These are more or less the words that Michael Moore uses to close his latest documentary, Capitalism: A Love Story. They are urgent words, asking us, the American people, to step up and do something about corporate greed. Of all of the films Mr. Moore has ever made, this is the one he's been really waiting to do, and examines a subject that we really shouldn't be idle on much longer.
Mr. Moore's movie is scattered all over the place, though. The economic system, our meltdown, capitalism, is such a huge topic, that it would take three or four hours to fully cover the entire subject effectively. With the two hours he has, Mr. Moore presents effective and not-so-effective arguments for...well, I'm actually not sure what he is arguing for exactly. The downfall of capitalism? The uprising of socialism? Neither, I think, but maybe for corporations to stop being greedy...
The movie follows Mr. Moore's usual tactics of trying to meet with CEOs and being denied by security guards. You almost feel sorry for those guys having to deal with what the CEOs should come down and face (though that is what security guards are for). And there are scenes of weeping Americans, and yes, it is pretty horrifying that anywhere from seven to nine police cars show up to evict a family from their house.
Probably one of Mr. Moore's best examples of capitalism run amok comes in a story about a Pennsylvania Juvenile Detention Facility, where kids are sent there for nearly a year for doing crimes as petty as setting up MySpace pages joking about how the Assistant Principal sucks. That the judge is paid millions for sentencing these kids (none had a chance, as several of them recall) is a crime too horrific to be true, but it is.
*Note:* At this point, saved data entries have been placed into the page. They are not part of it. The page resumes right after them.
(** Taking the top of a stack. *)
Lemma take_ok lo a owned p l x :
  fa_inv lo a owned → vec_pop (recycled p a) = Some (x, l) →
  fa_inv lo (with_recycled p l a) ((x, p) :: owned).
Proof.
  intros Hi Hl%vec_pop_Some. pose proof (blocks_pop p l x a Hl) as Hb. pose proof (fi_range _ _ _ Hi).
  assert (blocks (with_recycled p l a) ++ (x, p) :: owned ≡ₚ blocks a ++ owned) as Hp
    by (rewrite Hb; solve_perm).
  assert (current (with_recycled p l a) = current a) as Hc by (by destruct p).
  apply (fa_inv_step lo a _ owned _ []); [done|rewrite Hc; lia|by destruct p| |by rewrite Hc, Z.sub_diag|].
  - rewrite Hp. apply (fi_aligned _ _ _ Hi).
  - by rewrite Hp.
Qed.

(** Splitting a block that has been taken. *)
Lemma split_ok lo a owned x big small :
  fa_inv lo a ((x, big) :: owned) → (walk_level big < walk_level small)%nat →
  ∃ l, split_into x (num_pages big / num_pages small) (num_pages small) (recycled small a) = Some (x, l) ∧
    fa_inv lo (with_recycled small l a) ((x, small) :: owned).
Proof.
  intros Hi Hw. pose proof (fi_range _ _ _ Hi) as Hr.
  destruct (fa_inv_block lo a _ x big Hi) as [Hlo Hhi]; [apply elem_of_app; right; by left|].
  destruct (split_into_ok big small x (recycled small a)) as (rest & Heq & Hcov & Hal); [lia|lia|done|].
  eexists. split; [exact Heq|]. pose proof (blocks_push small rest a) as Hb.
  set (a' := with_recycled small _ a) in *.
  assert (current a' = current a ∧ end_ a' = end_ a) as [Hc He] by (subst a'; by destruct small).
  pose proof (fi_aligned _ _ _ Hi) as Ha. apply Forall_app in Ha as [Ha1 [Hax Ha2]%Forall_cons].
  destruct (Hal Hax) as [Hs Hrest].
  apply (fa_inv_step lo a _ _ _ [] Hi); [lia|done| |by rewrite Hc, Z.sub_diag|].
  - rewrite Hb. apply Forall_app. split; [by apply Forall_app|by constructor].
  - rewrite Hb. simpl. rewrite !cover_app, !cover_cons, <-Hcov. rewrite !app_assoc.
    rewrite (Permutation_app_comm _ (frames_of (x, small))). solve_perm.
Qed.

(** No block of the size can be allocated. *)
Definition exhausted (p : PageSize) (a : StackFrameAllocator) : Prop :=
  (∀ b q, (b, q) ∈ blocks a → num_pages q < num_pages p) ∧
  ∀ b, current a ≤ b → aligned (b, p) → end_ a < b + num_pages p.

(** What an allocation of size [p] does. *)
Definition allocated lo owned p a (res : option Z) (a' : StackFrameAllocator) : Prop :=
  end_ a' = end_ a ∧
  match res with
  | Some b => fa_inv lo a' ((b, p) :: owned)
  | None => a' = a ∧ ∀ b, current a ≤ b → aligned (b, p) → end_ a < b + num_pages p
  end.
Another very shocking revelation comes in life insurance policies taken out by companies on their employees, so that if an employee dies unexpectedly, the company will be the primary benefactor in that employees death. Even more offensive is that this practice is referred to as "Dead Peasant Insurance." How is this legal? It was explained, I think, but Mr. Moore points out that it shouldn't be because it's the same principle as taking at a claim against your house burning down because then you would want...that house to burn down!
And if you really want to get pissed off all over again at the bailout, perfect for you because it happens again. Though what pisses me off most about the bailout is that there was never anything stipulating how the money was supposed to be handled. So AIG gave it's employees bonuses and sent its CEOs or whatever on multi-million dollar vacations.
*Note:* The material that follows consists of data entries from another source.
(* ===== verification/PageTable.v ===== *)
(** * Page-table entries and SV39 page tables
    (os/src/arch/riscv/mm/pte.rs, os/src/mm/flags.rs, the [PageTable] of
    os/src/mm/page_table.rs)

    The page-table pages live in physical memory, a function from frame and index
    to the 64-bit entry.  A table takes its frames from a [FrameSource].  The
    theorems read a page table as a partial map from virtual page numbers to
    entries and page sizes. *)

From S2P Require Import Prelude Address FrameAllocator.

Local Open Scope Z_scope.

(** ** Entries *)

(** The bits of [PTEFlags]; all eight are named, so [from_bits] accepts every
    byte. *)
Definition V : Z := Z.shiftl 1 0.

Definition R : Z := Z.shiftl 1 1.

Definition W : Z := Z.shiftl 1 2.

Definition X : Z := Z.shiftl 1 3.

Definition U : Z := Z.shiftl 1 4.

Definition G : Z := Z.shiftl 1 5.

Definition A : Z := Z.shiftl 1 6.

Definition D : Z := Z.shiftl 1 7.

(** A [PageTableEntry] is its [bits]. *)
Definition PageTableEntry : Type := Z.

Definition PTE_new (ppn flags : Z) : PageTableEntry :=
  Z.lor (Z.land (Z.shiftl ppn 10) USIZE_MAX) flags.

Definition PTE_empty : PageTableEntry := 0.

Definition PTE_ppn (e : PageTableEntry) : Z :=
  PhysPageNum_from (Z.land (Z.shiftr e 10) (width_mask 44)).

(** [bits as u8] *)
Definition PTE_flags (e : PageTableEntry) : Z := Z.land e 0xff.

(** [(self.flags() & f) != PTEFlags::empty()] *)
Definition has_flag (f : Z) (e : PageTableEntry) : bool := negb (Z.land (PTE_flags e) f =? 0).

Definition is_valid : PageTableEntry → bool := has_flag V.

Definition user_accessible : PageTableEntry → bool := has_flag U.

Definition readable : PageTableEntry → bool := has_flag R.

Definition writable : PageTableEntry → bool := has_flag W.

Definition executable : PageTableEntry → bool := has_flag X.

Definition set_dirty (e : PageTableEntry) : PageTableEntry := Z.lor e D.

(** [PTEFlags::contains] *)
Definition flags_contain (flags f : Z) : bool := Z.land flags f =? f.

(** The flags that [map] and [set_entry] write. *)
Definition final_flags (flags : Z) : Z :=
  let f := Z.lor (Z.lor flags V) A in
  if flags_contain flags W && negb (flags_contain flags U) then Z.lor f D else f.

(** ** Tables *)

Definition pmem : Type := Z → Z → PageTableEntry.

Definition write (m : pmem) (p i : Z) (e : PageTableEntry) : pmem :=
  λ p' i', if decide (p' = p ∧ i' = i) then e else m p' i'.

(** [Frame::new] clears the page. *)
Definition clear (m : pmem) (p : Z) : pmem := λ p' i', if decide (p' = p) then 0 else m p' i'.

Record PageTable := MkPageTable { root_ppn : Z; frames : list Z }.

(** A leaf at index level [i]: a valid entry at the last one, any of the access
    bits above. *)
Definition is_leaf (i : nat) (e : PageTableEntry) : bool :=
  ((i =? 2)%nat && is_valid e) ||
  ((i <? 2)%nat && (readable e || writable e || executable e)).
Mr. Moore doesn't offer many solutions, but there is one shining example of the Chicago factory workers whose building was shut down with only 3 days notice, and no severance given to any of the hardworking employees. Those employees refused to leave the factory until Bank of America came down and resolved the issue. It's uprises like that that show how much power the average American holds. We just don't realize yet.
Probably the most chilling section of the movie comes from President Franklin Delano Roosevelt's final State of the Union address, which he gave via radio because he was too sick to do it public. However, he had the cameras film him saying that he proposed a second bill of rights in which every American would have the right to a home, a job, healthcare, and education.
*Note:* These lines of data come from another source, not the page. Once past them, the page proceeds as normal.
(* ===== verification/Pipe.v ===== *)
(** * Pipes (os/src/fs/pipe.rs)

    [PipeRingBuffer]: a ring of 65536 bytes over sixteen frames of physical memory,
    with a status that tells a full ring from an empty one; and the lock sections
    of reading and writing a pipe.  A pipe refines a bounded queue of bytes. *)

From S2P Require Import Prelude Errno.

Local Open Scope Z_scope.

(** ** The ring buffer *)

Definition PIPE_BUF_PAGE_SIZE : Z := 4096.

Definition PIPE_BUF_PAGES : Z := 16.

Definition RING_BUFFER_SIZE : Z := PIPE_BUF_PAGE_SIZE * PIPE_BUF_PAGES.

Inductive RingBufferStatus := Full | Empty | Normal.

#[export] Instance RingBufferStatus_eq_dec : EqDecision RingBufferStatus.
Proof. solve_decision. Defined.

(** The frames by their physical page numbers. *)
Record PipeRingBuffer := MkRing {
  frames : list Z;
  head : Z;
  tail : Z;
  status : RingBufferStatus;
}.

(** The bytes of physical memory, by frame and offset. *)
Definition bmem : Type := Z → Z → Z.

Definition store (m : bmem) (p o b : Z) : bmem :=
  λ p' o', if decide (p' = p ∧ o' = o) then b else m p' o'.

(** [PipeRingBuffer::new] with the sixteen frames it allocates. *)
Definition new (fs : list Z) : PipeRingBuffer := MkRing fs 0 0 Empty.

(** [get_byte_mut]: the frame and the offset of an index; a frame index out of
    range is a panic. *)
Definition get_byte_mut (r : PipeRingBuffer) (index : Z) : option (Z * Z) :=
  ppn ← frames r !! Z.to_nat (index / PIPE_BUF_PAGE_SIZE);
  Some (ppn, index mod PIPE_BUF_PAGE_SIZE).

Definition write_byte (m : bmem) (r : PipeRingBuffer) (byte : Z) : option (bmem * PipeRingBuffer) :=
  '(p, o) ← get_byte_mut r (tail r);
  t ← checked_add (tail r) 1;
  let t := t mod RING_BUFFER_SIZE in
  Some (store m p o byte, MkRing (frames r) (head r) t (if t =? head r then Full else Normal)).

Definition read_byte (m : bmem) (r : PipeRingBuffer) : option (Z * PipeRingBuffer) :=
  '(p, o) ← get_byte_mut r (head r);
  h ← checked_add (head r) 1;
  let h := h mod RING_BUFFER_SIZE in
  Some (m p o, MkRing (frames r) h (tail r) (if h =? tail r then Empty else Normal)).

Definition available_read (r : PipeRingBuffer) : Z :=
  if decide (status r = Empty) then 0
  else if tail r >? head r then tail r - head r
  else tail r + RING_BUFFER_SIZE - head r.

Definition available_write (r : PipeRingBuffer) : Z :=
  if decide (status r = Full) then 0 else RING_BUFFER_SIZE - available_read r.

(** ** Reading and writing *)

(** How the [for] loop of a write ends: the readers are gone, the buffer is used
    up or completely written, or the space is. *)
Inductive WriteEnd := Broken | Done | NoSpace.

(** The [for] loop of [write] and [write_nonblock]: at most [n] bytes of [buf]
    under the buffer lock; [closed k] is [all_read_ends_closed] before the [k]-th
    byte.  Result: the end, the rest of the buffer and the number written so far. *)
Fixpoint write_loop (n : nat) (m : bmem) (r : PipeRingBuffer) (buf : list Z) (already want : Z)
    (closed : Z → bool) : option (WriteEnd * bmem * PipeRingBuffer * list Z * Z) :=
  match n with
  | O => Some (NoSpace, m, r, buf, already)
  | S n =>
    match buf with
    | [] => Some (Done, m, r, [], already)
    | b :: rest =>
      if closed already then Some (Broken, m, r, rest, already)
      else
        '(m, r) ← write_byte m r b;
        if already + 1 =? want then Some (Done, m, r, rest, already + 1)
        else write_loop n m r rest (already + 1) want closed
    end
  end.

(** [write_nonblock]; the loop of the source is left in its first iteration. *)
Definition write_nonblock (m : bmem) (r : PipeRingBuffer) (writable : bool) (buf : list Z)
    (closed : Z → bool) : option (Errno + Z) * bmem * PipeRingBuffer :=
  if negb writable then (Some (inl EBADF), m, r)
  else
    let loop_write := available_write r in
    if loop_write =? 0 then (Some (inl (if closed 0 then EPIPE else EAGAIN)), m, r)
    else
      match write_loop (Z.to_nat loop_write) m r buf 0 (Z.of_nat (length buf)) closed with
      | None => (None, m, r)
      | Some (Broken, m, r, _, already) => (Some (if already =? 0 then inl EPIPE else inr already), m, r)
      | Some (Done, m, r, _, already) => (Some (inr already), m, r)
      | Some (NoSpace, m, r, _, already) => (Some (inr already), m, r)
      end.

(** One iteration of the loop of [write] under the buffer lock.  [WReturn] leaves
    the call; [WWait] is the full pipe, where the caller wakes readers, looks at its
    signals and blocks; [WAgain] takes the lock again. *)
Inductive WriteTurn := WReturn (n : Z) | WWait | WAgain.

Definition write_turn (m : bmem) (r : PipeRingBuffer) (buf : list Z) (already want : Z)
    (closed : Z → bool) : option (WriteTurn * bmem * PipeRingBuffer * list Z * Z) :=
  let loop_write := available_write r in
  if loop_write =? 0 then
    Some (if closed already then WReturn already else WWait, m, r, buf, already)
  else
    '(e, m, r, rest, already) ← write_loop (Z.to_nat loop_write) m r buf already want closed;
    Some (match e with NoSpace => WAgain | _ => WReturn already end, m, r, rest, already).

(** The [for] loop of [read_for_syscall]: at most [n] bytes into a buffer of [want]
    bytes, the first [already] of which are filled. *)
Fixpoint read_loop (n : nat) (m : bmem) (r : PipeRingBuffer) (already want : Z)
    : option (list Z * PipeRingBuffer) :=
  match n with
  | O => Some ([], r)
  | S n =>
    if already >=? want then Some ([], r)
    else
      '(b, r) ← read_byte m r;
      if already + 1 =? want then Some ([b], r)
      else
        '(bs, r) ← read_loop n m r (already + 1) want;
        Some (b :: bs, r)
  end.

(** One iteration of the loop of [read_for_syscall] under the buffer lock: the
    bytes that are returned, or the wait for data. *)
Definition read_turn (m : bmem) (r : PipeRingBuffer) (want : Z) (write_closed : bool)
    : option (option (list Z) * PipeRingBuffer) :=
  let loop_read := available_read r in
  if loop_read =? 0 then Some (if write_closed then Some [] else None, r)
  else
    '(bs, r) ← read_loop (Z.to_nat loop_read) m r 0 want;
    Some (Some bs, r).

(** [ready_to_read] and [ready_to_write] *)
Definition ready_to_read (r : PipeRingBuffer) (readable write_closed : bool) : bool :=
  readable && ((available_read r >? 0) || write_closed).

Definition ready_to_write (r : PipeRingBuffer) (writable read_closed : bool) : bool :=
  writable && ((available_write r >? 0) || read_closed).

(** ** The queue of bytes *)

(** The place of an index that is in the ring. *)
Definition place (r : PipeRingBuffer) (index : Z) : Z * Z :=
  (default 0 (frames r !! Z.to_nat (index / PIPE_BUF_PAGE_SIZE)), index mod PIPE_BUF_PAGE_SIZE).

Definition byte_at (m : bmem) (r : PipeRingBuffer) (index : Z) : Z :=
  let '(p, o) := place r (index mod RING_BUFFER_SIZE) in m p o.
I find the musings of both liberals and conservatives on the issue of Michael Moore amusing. Most commonly he attacks the Republicans, but he is also a strong critic of Bill Clinton, and though he sings the high heavens to Barack Obama in the movie, he would easily turn on Obama as well. People have different outrageous opinions, but here is a movie that I think you can't highly disagree with, at least on the most basic level. That corporate greed has run amok is no secret, that Citigroup planned to take over the world back in 2004 should have been reason enough to tear their building down brick by brick, and that our money that was supposed to fix the economy has been mainly used to benefit CEOs, and has not reciprocated to us, should cause us to march on Wall Street and demand, like Mr. Moore, every cent of our $700 billion back.